At home, living with her mother she rebuilt her confidence to try again, this time at a local university where she could come home at weekends. Living with C is difficult, her mother describes it as like “walking on egg shells”, fearful for the next outburst of temper. Despite all the difficulties presented by the brain injury, C has passed her first year with a 2:1 with two years to go before she can achieve a degree. Whether she will pass on to succeed in open employment remains unclear. She will always need support; her mother wants to hand that burden over to paid support workers. She will need even more support when she has a child. There has never been a time in the past when C has accepted a sustained period of paid support, relying instead heavily each day upon her mother.
In the negotiations we had sought the payment of C’s care and case management needs by way of periodical payments.
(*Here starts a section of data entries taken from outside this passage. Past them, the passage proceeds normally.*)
(* ===== verification/Trust.v ===== *)
(** * Derived trust

    crates/core-trust/src/lib.rs: [derive_score_for_recipient], [derive_score],
    [derive_public_statements]. Scores are binary32 floats; sums run in the order of the
    list, since float addition is not associative. *)

From stdpp Require Import base gmap sets list strings.
From Stdlib Require Import Ascii Lia ZArith SpecFloat.
From S2P Require Import Prelude CoreTypes EventTypes EventCodec.

Local Infix "+:+" := String.append (at level 60, right associativity).

Definition f32_add (x y : f32) : f32 := SFadd 24 128 x y.
Definition f32_div (x y : f32) : f32 := SFdiv 24 128 x y.
(** [usize as f32], to nearest even. *)
Definition f32_of_nat (n : nat) : f32 := binary_normalize 24 128 (Z.of_nat n) 0 false.
(** [Iterator::sum] over floats starts from negative zero, the neutral element. *)
Definition f32_sum (l : list f32) : f32 := foldl f32_add (S754_zero true) l.

Definition visible_to (recipient : option string) (a : TrustAttestation) : bool :=
  match tru_recipient_bound a, recipient with
  | None, _ => true
  | Some bound, Some viewer => bool_decide (bound = viewer)
  | Some _, None => false
  end.

Definition derive_score_for_recipient (attestations : list TrustAttestation) (subject domain : string)
  (recipient : option string) : option DerivedTrustStatement :=
  let matches := List.filter (λ a, bool_decide (tru_subject a = subject)
                                   && bool_decide (tru_domain a = domain)
                                   && visible_to recipient a) attestations in
  if bool_decide (length matches = 0) then None
  else
    let total := f32_sum (tru_score <$> matches) in
    Some (mkDerivedTrustStatement ("derived:" +:+ subject +:+ ":" +:+ domain) subject domain
            (f32_div total (f32_of_nat (length matches)))).

Definition derive_score (attestations : list TrustAttestation) (subject domain : string)
  : option DerivedTrustStatement :=
  derive_score_for_recipient attestations subject domain None.

(** The order of a [BTreeSet<(String, String)>]. *)
Definition pair_leb (x y : string * string) : bool :=
  match String.compare x.1 y.1 with
  | Lt => true
  | Gt => false
  | Eq => String.leb x.2 y.2
  end.

Definition subject_domains (attestations : list TrustAttestation) : list (string * string) :=
  sort_by pair_leb (remove_dups ((λ a, (tru_subject a, tru_domain a)) <$> attestations)).

Definition derive_public_statements (attestations : list TrustAttestation)
  : list DerivedTrustStatement :=
  omap (λ k, derive_score attestations k.1 k.2) (subject_domains attestations).

(** ** Lemmas *)

Lemma filter_filter_b {A} (f g : A → bool) l :
  (∀ x, f x = true → g x = true) → List.filter f (List.filter g l) = List.filter f l.
Proof.
  intros Hfg. induction l as [|x l IH]; simpl; [done|].
  destruct (g x) eqn:Eg; simpl; [by rewrite IH|].
  destruct (f x) eqn:Ef; [|done]. apply Hfg in Ef. congruence.
Qed.

(** An attestation shown to [viewer]: unbound, or bound to the viewer. *)
Definition disclosed_to (viewer : option string) (a : TrustAttestation) : bool :=
  bool_decide (tru_recipient_bound a = None) || bool_decide (tru_recipient_bound a = viewer).

Lemma disclosed_visible viewer a : visible_to viewer a = disclosed_to viewer a.
Proof.
  unfold visible_to, disclosed_to. destruct (tru_recipient_bound a) as [b|], viewer as [v|];
    repeat case_bool_decide; simpl; congruence.
Qed.

(** ** Properties *)

(** A derived score depends only on the attestations disclosed to the viewer:
    removing every attestation bound to somebody else leaves the statement unchanged, to the
    last bit. In particular public statements ignore all recipient-bound attestations. *)
Theorem derived_score_noninterference (attestations : list TrustAttestation)
  (subject domain : string) (viewer : option string) :
  derive_score_for_recipient attestations subject domain viewer =
  derive_score_for_recipient (List.filter (disclosed_to viewer) attestations) subject domain viewer.
Proof.
  unfold derive_score_for_recipient. rewrite filter_filter_b; [done|].
  intros a Ha. bool_to_prop. by rewrite <-disclosed_visible.
Qed.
The request was refused by the defence insurer. If we wanted such an order then a trial court would have to order them and trial was at about two years away. In the meantime, the paid care system would have had to be trialed, with no sustained period of such care ever having taken place. C had a history of failing to engage with those she did not take to, she also could not tolerate the intrusiveness of the evidence gathering needed for the case via expert examinations and other case worker involvement. There was a real risk C would not accept a paid care system of support in this case. All C wanted was to be regarded by all as “normal”, understandable for any 20-year-old, but more so for one who was being told she had a brain injury which would negatively affect her life. C wanted to prove this was not the case. This made the prospects for a successful trial of independent living with paid support as less than positive.
The other disincentive to carrying on to a trial two years hence was the real risk of a change in the discount rate, the counter schedule contended for 1% multipliers and on their calculations such a change would produce a reduction in damages of £750,000 on the present figures. We will not know until January 2025 what the discount rate will be, but we advised this risk was very real and best avoided if reasonably possible. The lump sum settlement was approved by the court.
The case is a good example of the importance of a mother and her huge contribution to the rehabilitation of her daughter. In this case the mother accepted the wise counsel of her solicitors not to settle the case in the early days, or for that matter in C’s teenage years. We had to wait and see how the brain injury affected C’s young life, her ability to live on her own, form relationships, achieve exam success and whether she would be able to work. It was only recently that we were able to formulate a firm opinion on what C was likely to achieve.
That she has done so well is a testament to her mother who has supported her every step of the way, and to C’s solicitor Deirdre Healey of Irwin Mitchell, Manchester, who has supported the mother throughout in a wise and insightful way.